Source: AP
Noëlle Lenoir, ancienne ministre des Affaires étrangères et ancienne conseillère au Conseil constitutionnel
En accusant publiquement «des millions d'Algériens» en France de représenter une menace, l'ancienne ministre Noëlle Lenoir a déclenché un véritable scandale. L'affaire intervient alors que les relations franco-algériennes sont au plus bas, minées par des tensions diplomatiques, des restrictions administratives et des mesures de rétorsion mutuelles.
Le 8 août, sur le plateau de l'émission « L'Heure des pros » de CNews, l'ancienne ministre française Noëlle Lenoir a affirmé que « des millions d'Algériens représentent des risques majeurs » et a suggéré qu'ils devraient être maintenus en rétention administrative « jusqu'à 210 jours ». Elle a évoqué le risque que ces personnes « commettent des violences dans l'espace public ».
Ces propos ont suscité une vague de condamnations. L'organisation SOS Racisme a annoncé le dépôt d'une plainte pour injure publique à caractère raciste et a saisi l'Autorité de régulation de la communication audiovisuelle, accusant CNews de « banaliser le racisme dans le débat public ». Dominique Sopo, président de l'association, a dénoncé « une offensive raciste » et « le naufrage d'une partie des élites ».

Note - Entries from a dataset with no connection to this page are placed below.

(* ===== verification/Templates.v ===== *)
(** What the standard scripts of [src/core/script.rs] mean: for each template, the
    exact set of witnesses (and transaction contexts) that satisfy it, derived
    from the machine through a weakest-precondition calculus on instructions. *)
From S2P Require Import Prelude Bytecode Types Wots Mss Script Instr.

#[local] Open Scope Z_scope.

Section WP.
Context `{Blake3}.
Context (usize_bits : Z).

(** The verdict of a signature check. *)
Definition sig_ok (sig : bytes) (m : hash32) (pk : bytes) : bool :=
  match verify_signature sig m pk with Ok b => b | _ => false end.

Lemma verify_signature_sig_ok sig m pk : verify_signature sig m pk = Ok (sig_ok sig m pk).
Proof.
  unfold sig_ok. pose proof (verify_signature_safe sig m pk) as HS. revert HS.
  unfold verify_signature. destruct (negb _); [reflexivity|].
  destruct (try_arr 32 pk) as [a|]; cbn [unwrap mbind res_bind]; [|congruence].
  destruct (Nat.eqb _ _); [destruct (sig_from_bytes sig); reflexivity|].
  destruct (mss_from_bytes sig); [reflexivity..|congruence].
Qed.

(** What the spending transaction pays to an address; [None] on overflow. *)
Definition paid_to (ctx : ExecContext) (addr : bytes) : option Z :=
  checked_sum 64 0 (map output_value
    (List.filter (fun out => bool_decide (arr_list (output_address out) = addr)) (outputs ctx))).

Definition wp_push (d : bytes) (st : Stack) (Q : Stack -> Prop) : Prop :=
  (length d <= MAX_ITEM_SIZE)%nat /\ (length st < MAX_STACK_DEPTH)%nat /\ Q (d :: st).

Definition wp_op (ctx : ExecContext) (o : Opcode) (st : Stack) (Q : Stack -> Prop) : Prop :=
  match o with
  | OP_DROP => match st with _ :: st => Q st | _ => False end
  | OP_SWAP => match st with a :: b :: st => Q (b :: a :: st) | _ => False end
  | OP_HASH => match st with x :: st => wp_push (hash x) st Q | _ => False end
  | OP_EQUALVERIFY => match st with b :: a :: st => a = b /\ Q st | _ => False end
  | OP_VERIFY => match st with x :: st => is_true x = true /\ Q st | _ => False end
  | OP_ADD =>
      match st with
      | b :: a :: st => (length a <= 8)%nat /\ (length b <= 8)%nat
          /\ le_val a + le_val b <= umax 64 /\ wp_push (from_u64 (le_val a + le_val b)) st Q
      | _ => False
      end
  | OP_GREATER_OR_EQUAL =>
      match st with
      | b :: a :: st => (length a <= 8)%nat /\ (length b <= 8)%nat
          /\ wp_push (bool_item (le_val b <=? le_val a)) st Q
      | _ => False
      end
  | OP_CHECKSIG =>
      match st with
      | pk :: sig :: st => wp_push (bool_item (sig_ok sig (commitment ctx) pk)) st Q
      | _ => False
      end
  | OP_CHECKSIGVERIFY =>
      match st with
      | pk :: sig :: st => sig_ok sig (commitment ctx) pk = true /\ Q st
      | _ => False
      end
  | OP_CHECKTIMEVERIFY =>
      match st with
      | x :: st => (length x <= 8)%nat /\ le_val x <= ctx_height ctx /\ Q st
      | _ => False
      end
  | OP_SUM_TO_ADDR =>
      match st with
      | x :: st => length x = 32%nat /\
          match paid_to ctx x with Some s => wp_push (from_u64 s) st Q | None => False end
      | _ => False
      end
  | OP_INPUT_VALUE => wp_push (from_u64 (input_value ctx)) st Q
  | OP_THIS_ADDRESS => wp_push (this_address ctx) st Q
  | _ => exists st', exec_op usize_bits ctx o st = Ok st' /\ Q st'
  end.

Fixpoint wp (ctx : ExecContext) (l : list instr) (st : Stack) (es : list bool) (n : nat) : Prop :=
  match l with
  | [] => st = [[x01]]
  | Push d :: l =>
      if all_true es then wp_push d st (fun st => wp ctx l st es n) else wp ctx l st es n
  | Op OP_IF :: l =>
      if all_true es then
        match st with
        | c :: st => (length es < MAX_STACK_DEPTH)%nat /\
            if is_true c then wp ctx l st (true :: es) n else wp ctx l st (false :: es) n
        | [] => False
        end
      else wp ctx l st (false :: es) n
  | Op OP_ELSE :: l =>
      match es with
      | [] => False
      | e :: ps => wp ctx l st ((if Nat.leb (length es) 1 || all_true ps then negb e else e) :: ps) n
      end
  | Op OP_ENDIF :: l => match es with [] => False | _ :: es => wp ctx l st es n end
  | Op o :: l =>
      if all_true es then
        if is_sigop (Some o) then
          (S n <= MAX_SIGOPS_PER_SCRIPT)%nat /\ wp_op ctx o st (fun st => wp ctx l st es (S n))
        else wp_op ctx o st (fun st => wp ctx l st es n)
      else wp ctx l st es n
  end.

Lemma wp_push_iff d st Q : wp_push d st Q <-> exists st', stack_push st d = Ok st' /\ Q st'.
Proof.
  unfold wp_push. setoid_rewrite stack_push_Ok. split.
  - intros (H1 & H2 & HQ). eauto.
  - intros (st' & (-> & H1 & H2) & HQ). auto.
Qed.

Lemma filter_addr_ext (addr : hash32) outs :
  List.filter (fun out => bool_decide (output_address out = addr)) outs
  = List.filter (fun out => bool_decide (arr_list (output_address out) = addr)) outs.
Proof.
  apply List.filter_ext. intros o. apply bool_decide_ext. split; [intros ->; reflexivity|apply arr_eq].
Qed.

Lemma exists_Ok {E A} (a : A) (Q : A -> Prop) : (exists x, Ok (E := E) a = Ok x /\ Q x) <-> Q a.
Proof. split; [intros (? & [= <-] & HQ); exact HQ|eauto]. Qed.

Lemma exists_Err {E A} (e : E) (Q : A -> Prop) : (exists x, Err e = Ok x /\ Q x) <-> False.
Proof. split; [intros (? & [=] & _)|tauto]. Qed.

Réaction algérienne et procédures judiciaires
En Algérie, la réaction a été immédiate et ferme. La députée écologiste Sabrina Sebaihi a saisi la procureure de Paris, estimant que ces propos « stigmatisants et diffamatoires » relèvent du délit d'incitation à la haine raciale. L'Union française des binationaux et de la diaspora algérienne a engagé une procédure contre CNews, réclamant des excuses publiques et une amende de 50 000 euros.
Une crise bilatérale déjà profonde
Cet épisode s'inscrit dans un climat diplomatique explosif entre Paris et Alger. Emmanuel Macron a ordonné la suspension des exemptions de visa pour les diplomates algériens et durci les conditions d'octroi de visas, en représailles au refus de l'Algérie de réadmettre ses ressortissants expulsés. Depuis l'été 2024, les tensions se sont aggravées après la reconnaissance par Paris du plan marocain pour le Sahara occidental, entraînant le rappel d'ambassadeurs et l'expulsion de diplomates.
Alger a récemment mis fin à la gratuité des biens prêtés à l'ambassade de France et revu à la hausse les loyers, invoquant un principe de réciprocité. Cette accumulation de mesures hostiles entretient un climat de méfiance où chaque déclaration polémique, comme celle de Noëlle Lenoir, devient un nouvel outil de confrontation.